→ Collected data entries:
-=-=-=-=-

(** On a unique key, membership determines the lookup. *)
Lemma lookup_by_unique key l x :
  NoDup (map key l) → x ∈ l → lookup_by key (key x) l = Some x.
Proof.
  induction l as [|y l IH]; intros Hnd Hx; [by apply elem_of_nil in Hx|].
  cbn [map] in Hnd. apply NoDup_cons in Hnd as [Hy Hnd]. unfold lookup_by in *. simpl.
  destruct (String.eqb_spec (key y) (key x)) as [Heq|Hne].
  - apply elem_of_cons in Hx as [->|Hx]; [done|]. destruct Hy. rewrite Heq.
    by apply list_elem_of_fmap_2.
  - apply elem_of_cons in Hx as [->|Hx]; [done|]. by apply IH.
Qed.

Lemma has_key_true key id l : has_key key id l = true ↔ ∃ x, x ∈ l ∧ key x = id.
Proof.
  unfold has_key. rewrite existsb_exists. setoid_rewrite list_elem_of_In.
  setoid_rewrite String.eqb_eq. done.
Qed.
Lemma has_key_false key id l : has_key key id l = false ↔ id ∉ map key l.
Proof.
  rewrite <- not_true_iff_false, has_key_true, list_elem_of_fmap. naive_solver.
Qed.
(** A row with the hash exists. *)
Definition has_hash {X} (hash_of : X → list Z) (h : list Z) (l : list X) : bool := existsb (λ x, bool_decide (hash_of x = h)) l.
Lemma has_hash_false {X} (hash_of : X → list Z) h (l : list X) : has_hash hash_of h l = false ↔ ∀ x, x ∈ l → hash_of x ≠ h.
Proof.
  unfold has_hash. rewrite <- not_true_iff_false, existsb_exists. split.
  - intros H x Hx Heq. apply H. exists x. by rewrite <- list_elem_of_In, bool_decide_eq_true.
  - intros H (x & Hx & Hb). rewrite <- list_elem_of_In, bool_decide_eq_true in *. by apply (H x).
Qed.
End Tables.

Lemma where_update_disjoint {A} (q p : A → bool) f (l : list A) :
  (∀ x, x ∈ l → p x = true → q x = false ∧ q (f x) = false) → where_ q (update_where p f l) = where_ q l.
Proof.
  induction l as [|x l IH]; intros H; simpl; [done|].
  assert (where_ q (update_where p f l) = where_ q l) as IH' by (apply IH; set_solver).
  unfold where_, update_where in *.
  destruct (p x) eqn:Hp; [|by rewrite IH'].
  destruct (H x ltac:(left) Hp) as [-> ->]. done.
Qed.

(** ** Sorting and selecting *)
Section OrderFilter.
Context {X : Type} (key : X → Z) (p : X → bool).

Lemma filter_insert_by x l :
  StronglySorted (λ a b, key a ≤ key b) l →
  List.filter p (insert_by key x l) = if p x then insert_by key x (List.filter p l) else List.filter p l.
Proof.
  induction 1 as [|y l Hs IH Hall]; simpl; [by destruct (p x)|].
  destruct (Z.leb_spec (key x) (key y)); simpl.
  - destruct (p x) eqn:Hx; [|done]. destruct (p y) eqn:Hy; simpl.
    + by destruct (Z.leb_spec (key x) (key y)); [|lia].
    + destruct (List.filter p l) as [|z zs] eqn:Hf; [done|]. simpl.
      assert (z ∈ l) as Hz.
      { assert (In z (List.filter p l)) as Hin by (rewrite Hf; by left). apply filter_In in Hin as [Hin _]. by apply list_elem_of_In. }
      pose proof (proj1 (Forall_forall _ _) Hall z Hz). simpl in *.
      destruct (Z.leb_spec (key x) (key z)); [done|lia].
  - rewrite IH. destruct (p y) eqn:Hy, (p x) eqn:Hx; simpl; try done.
    destruct (Z.leb_spec (key x) (key y)); [lia|done].
Qed.

(** Sorting commutes with selecting. *)
Lemma order_by_filter l : order_by key (List.filter p l) = List.filter p (order_by key l).
Proof.
  induction l as [|x l IH]; simpl; [done|]. rewrite filter_insert_by by apply order_by_sorted.
  rewrite <- IH. by destruct (p x).
Qed.
End OrderFilter.

Lemma filter_all {X} (p : X → bool) l : (∀ x, x ∈ l → p x = true) → List.filter p l = l.
Proof.
  induction l as [|x l IH]; intros H; simpl; [done|]. rewrite H by left. f_equal. apply IH. set_solver.
Qed.

Lemma filter_none {X} (p : X → bool) l : (∀ x, x ∈ l → p x = false) → List.filter p l = [].
Proof.
  induction l as [|x l IH]; intros H; simpl; [done|]. rewrite H by left. apply IH. set_solver.
Qed.
Lemma filter_filter {X} (p q : X → bool) l : List.filter p (List.filter q l) = List.filter (λ x, q x && p x) l.
Proof. induction l as [|x l IH]; simpl; [done|]. destruct (q x); simpl; by rewrite IH. Qed.
Lemma filter_map {X Y} (f : X → Y) (p : Y → bool) l : List.filter p (map f l) = map f (List.filter (λ x, p (f x)) l).
Proof. induction l as [|x l IH]; simpl; [done|]. destruct (p (f x)); simpl; by rewrite IH. Qed.

(** Removing the assigned row from the queued ones. *)
Lemma where_update_remove {X} (q p : X → bool) f (l : list X) :
  (∀ x, x ∈ l → p x = true → q (f x) = false) →
  where_ q (update_where p f l) = List.filter (λ x, negb (p x)) (where_ q l).
Proof.
  induction l as [|x l IH]; intros H; simpl; [done|].
  assert (where_ q (update_where p f l) = List.filter (λ x, negb (p x)) (where_ q l)) as IH' by (apply IH; set_solver).
  unfold where_, update_where in *.
  destruct (p x) eqn:Hp.
  - rewrite (H x) by (done || left). rewrite IH'. destruct (q x); simpl; [by rewrite Hp|done].
  - rewrite IH'. destruct (q x); simpl; [by rewrite Hp|done].
Qed.

(** ** The first row that satisfies a test *)
Lemma find_ext_in {X} (p q : X → bool) l : (∀ x, x ∈ l → p x = q x) → List.find p l = List.find q l.
Proof.
  induction l as [|x l IH]; intros Hpq; [done|]. simpl. rewrite (Hpq x ltac:(left)).
  destruct (q x); [done|]. apply IH. intros y Hy. apply Hpq. by right.
Qed.
Lemma find_app_list {X} (p : X → bool) l k :
  List.find p (l ++ k) = match List.find p l with Some x => Some x | None => List.find p k end.
Proof. induction l as [|x l IH]; [done|]. simpl. by destruct (p x). Qed.
Lemma find_update_where {X} (p q : X → bool) f l :
  (∀ x, p (f x) = p x) → List.find p (update_where q f l) = (λ x, if q x then f x else x) <$> List.find p l.
Proof.
  intros Hf. induction l as [|x l IH]; [done|]. simpl.
  assert (p (if q x then f x else x) = p x) as -> by by destruct (q x). by destruct (p x).
Qed.
Lemma find_Some_elem {X} (p : X → bool) l x : List.find p l = Some x → x ∈ l ∧ p x = true.
Proof. intros H. apply find_some in H as [H1 H2]. by rewrite list_elem_of_In. Qed.
Lemma find_None_elem {X} (p : X → bool) l x : List.find p l = None → x ∈ l → p x = false.
Proof. intros H Hin. apply (find_none p l H). by apply list_elem_of_In. Qed.

(** With distinct keys, at most one row has a given one. *)
Lemma NoDup_map_inj {X K} (g : X → K) l x y : NoDup (map g l) → x ∈ l → y ∈ l → g x = g y → x = y.
Proof.
  induction l as [|z l IH]; intros Hnd Hx Hy Heq; [by apply elem_of_nil in Hx|].
  simpl in Hnd. apply NoDup_cons in Hnd as [Hz Hnd].
  apply elem_of_cons in Hx as [->|Hx], Hy as [->|Hy]; [done| | |by apply IH].
  - destruct Hz. rewrite Heq. by apply list_elem_of_fmap_2.
  - destruct Hz. rewrite <- Heq. by apply list_elem_of_fmap_2.
Qed.
Lemma filter_unique {X K} (g : X → K) (t : K) (p : X → bool) l :
  NoDup (map g l) → (∀ x, x ∈ l → p x = true → g x = t) →
  List.filter p l = match List.find p l with Some x => [x] | None => [] end.
Proof.
  induction l as [|x l IH]; intros Hnd Hp; [done|]. simpl in Hnd. apply NoDup_cons in Hnd as [Hx Hnd]. simpl.
  destruct (p x) eqn:Hpx.
  - f_equal. apply filter_none. intros y Hy. destruct (p y) eqn:Hpy; [|done]. destruct Hx.
    rewrite (Hp x ltac:(left) Hpx), <- (Hp y ltac:(by right) Hpy). by apply list_elem_of_fmap_2.
  - apply IH; [done|]. intros y Hy. apply Hp. by right.
Qed.
Lemma filter_Permutation {X} (p : X → bool) l l' : l ≡ₚ l' → List.filter p l ≡ₚ List.filter p l'.
Proof.
  induction 1 as [|x l l' _ IH|x y l|l l' l'' _ IH1 _ IH2]; simpl; [done| | |by rewrite IH1].
  - destruct (p x); [by f_equiv|done].
  - destruct (p x), (p y); try done. apply Permutation_swap.
Qed.
Lemma NoDup_map_where {X K} (g : X → K) (p : X → bool) l : NoDup (map g l) → NoDup (map g (where_ p l)).
Proof.
  unfold where_. induction l as [|x l IH]; intros Hnd; [done|]. simpl in Hnd. apply NoDup_cons in Hnd as [Hx Hnd].
  simpl. destruct (p x); [|by apply IH]. simpl. apply NoDup_cons. split; [|by apply IH].
  intros H. apply list_elem_of_fmap in H as (y & Hy & Hin). apply elem_of_where in Hin as [Hin _].
  apply Hx. rewrite Hy. by apply list_elem_of_fmap_2.
Qed.
Lemma NoDup_map_snoc {X K} (g : X → K) l x : NoDup (map g l) → (∀ y, y ∈ l → g y ≠ g x) → NoDup (map g (l ++ [x])).
Proof.
  intros Hnd Hx. rewrite map_app. apply NoDup_app. split; [done|]. split; [|apply NoDup_singleton].
  intros k Hk Hk'. apply list_elem_of_singleton in Hk' as ->. apply list_elem_of_fmap in Hk as (y & Hy & Hin).
  by apply (Hx y Hin).
Qed.
Lemma last_map {X Y} (f : X → Y) l : last (map f l) = f <$> last l.
Proof. induction l as [|x [|y l] IH]; [done|done|exact IH]. Qed.
Lemma sort_insert_map {X Y} (f : X → Y) (leb : X → X → bool) (leb' : Y → Y → bool) x l :
  (∀ x y, leb' (f x) (f y) = leb x y) → sort_insert leb' (f x) (map f l) = map f (sort_insert leb x l).
Proof. intros H. induction l as [|y l IH]; [done|]. simpl. rewrite H, IH. by destruct (leb x y). Qed.
Lemma isort_map {X Y} (f : X → Y) (leb : X → X → bool) (leb' : Y → Y → bool) l :
  (∀ x y, leb' (f x) (f y) = leb x y) → isort leb' (map f l) = map f (isort leb l).
Proof. intros H. induction l as [|x l IH]; [done|]. simpl. by rewrite IH, (sort_insert_map f leb). Qed.

(** Rewriting one row keeps a key unique when the new value is new among the others. *)
Lemma NoDup_map_update {X K} (g : X → K) (p : X → bool) (f : X → X) l :
  NoDup (map g l) → (∀ x y, x ∈ l → y ∈ l → p x = true → p y = true → x = y) →
  (∀ x y, x ∈ l → y ∈ l → p x = true → p y = false → g (f x) ≠ g y) → NoDup (map g (update_where p f l)).
Proof.
  induction l as [|x l IH]; intros Hnd Hone Hnew; [done|]. apply NoDup_cons in Hnd as [Hx Hnd]. simpl. apply NoDup_cons. split.
  - intros Hin. apply list_elem_of_fmap in Hin as (z & Hz & Hin). apply elem_of_update_where in Hin as (y & Hy & ->).
    assert (g y ≠ g x) as Hyx by (intros He; apply Hx, list_elem_of_fmap; by exists y).
    destruct (p x) eqn:Hpx, (p y) eqn:Hpy.
    + apply Hyx. f_equal. apply Hone; [by right|by left|done|done].
    + revert Hz. apply (Hnew x y); [by left|by right|done|done].
    + symmetry in Hz. revert Hz. apply (Hnew y x); [by right|by left|done|done].
    + by apply Hyx.
  - apply IH; [done| |]; intros y z Hy Hz; [apply Hone|apply Hnew]; by right.
Qed.
(* ===== verification/GoStrings.v ===== *)
(** * GoStrings: the part of Go's [strings], [strconv] and [regexp] the program uses

    Go strings are byte sequences; here a [string] is read as a list of bytes
    ([ascii]), and each operation is written on that list.  Unicode enters in two
    places: [TrimSpace] removes the UTF-8 encodings of every White_Space code point,
    and [ToLower] maps the only two non-ASCII code points whose lower case is an
    ASCII letter (U+0130 to i, U+212A to k).  [ToLower] leaves every other non-ASCII
    byte alone; each caller modelled in this development rejects or collapses
    non-ASCII bytes afterwards, so the difference is never observable. *)
From S2P Require Import Prelude.

Abbreviation bytes := (list ascii).

Definition bytes_of (s : string) : bytes := String.list_ascii_of_string s.
Definition str_of (l : bytes) : string := String.string_of_list_ascii l.

Lemma bytes_of_str_of l : bytes_of (str_of l) = l.
Proof. apply String.list_ascii_of_string_of_list_ascii. Qed.
Lemma str_of_bytes_of s : str_of (bytes_of s) = s.
Proof. apply String.string_of_list_ascii_of_string. Qed.
(* ===== verification/Problem.v ===== *)
(** * Problem: the application error vocabulary

    [internal/platform/problem] plus the other error values a handler can meet: a
    missing row ([pgx.ErrNoRows]), a failed statement, a violated constraint, an error
    of an outside port.  A message is kept as its format and arguments, unformatted:
    no code inspects the text. *)
From S2P Require Import Prelude.

Inductive Kind := KindInternal | KindNotFound | KindInvalidInput | KindPermissionDenied | KindAlreadyExists.

#[global] Instance Kind_eq_dec : EqDecision Kind.
Proof. solve_decision. Defined.

(** A [fmt.Sprintf] argument. *)
Inductive fmt_arg := AStr (s : string) | AInt (n : Z).

Inductive go_error :=
  | Problem (k : Kind) (format : string) (args : list fmt_arg) (cause : option go_error)
  | ErrNoRows                               (* pgx.ErrNoRows *)
  | ErrDB (at_tick : nat)                   (* a statement, begin or commit failed *)
  | ErrConstraint (constraint : string)     (* a constraint of the schema rejected a write *)
  | ErrUnique (constraint : string)         (* the same, SQLSTATE 23505: a unique violation *)
  | Errorf (format : string) (args : list fmt_arg) (wrapped : option go_error)  (* fmt.Errorf *)
  | ErrOther (what : string).               (* any other error value *)

Definition NotFound (format : string) (args : list fmt_arg) : go_error :=
  Problem KindNotFound format args None.
Definition InvalidInput (format : string) (args : list fmt_arg) : go_error :=
  Problem KindInvalidInput format args None.
Definition AlreadyExists (format : string) (args : list fmt_arg) : go_error :=
  Problem KindAlreadyExists format args None.
Definition PermissionDenied (format : string) (args : list fmt_arg) : go_error :=
  Problem KindPermissionDenied format args None.
Definition Internalf (cause : go_error) (format : string) (args : list fmt_arg) : go_error :=
  Problem KindInternal format args (Some cause).

(** [errors.As(err, &pe)] for [pe *problem.Error]: the error itself, or the one a
    [fmt.Errorf] wraps. *)
Fixpoint as_problem (e : go_error) : option (Kind * string * list fmt_arg) :=
  match e with
  | Problem k f a _ => Some (k, f, a)
  | Errorf _ _ (Some e') => as_problem e'
  | _ => None
  end.

(** [mapErr] of the modules: a domain error passes, anything else becomes internal. *)
Definition mapErr (e : go_error) (op : string) : go_error :=
  match as_problem e with Some _ => e | None => Internalf e "%s" [AStr op] end.

(** [isUniqueViolation] of the stores. *)
Fixpoint isUniqueViolation (e : go_error) : bool :=
  match e with
  | ErrUnique _ => true
  | Errorf _ _ (Some e') => isUniqueViolation e'
  | Problem _ _ _ (Some e') => isUniqueViolation e'
  | _ => false
  end.

(** ConnectRPC codes and the error a client receives. *)
Inductive connect_code := CodeNotFound | CodeInvalidArgument | CodeAlreadyExists | CodePermissionDenied | CodeInternal.

Definition ToConnect (e : go_error) : connect_code * (string * list fmt_arg) :=
  match as_problem e with
  | Some (KindNotFound, f, a) => (CodeNotFound, (f, a))
  | Some (KindInvalidInput, f, a) => (CodeInvalidArgument, (f, a))
  | Some (KindAlreadyExists, f, a) => (CodeAlreadyExists, (f, a))
  | Some (KindPermissionDenied, f, a) => (CodePermissionDenied, (f, a))
  | _ => (CodeInternal, ("internal error", []))
  end.

Lemma mapErr_problem k f a c op : mapErr (Problem k f a c) op = Problem k f a c.
Proof. done. Qed.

-=-=-=-=-

Output exactly the lines from the one containing "(CodeInvalidArgument, (f, a))" through the last line of the records, both included. Output nothing else.

→ Task output:
  | Some (KindInvalidInput, f, a) => (CodeInvalidArgument, (f, a))
  | Some (KindAlreadyExists, f, a) => (CodeAlreadyExists, (f, a))
  | Some (KindPermissionDenied, f, a) => (CodePermissionDenied, (f, a))
  | _ => (CodeInternal, ("internal error", []))
  end.

Lemma mapErr_problem k f a c op : mapErr (Problem k f a c) op = Problem k f a c.
Proof. done. Qed.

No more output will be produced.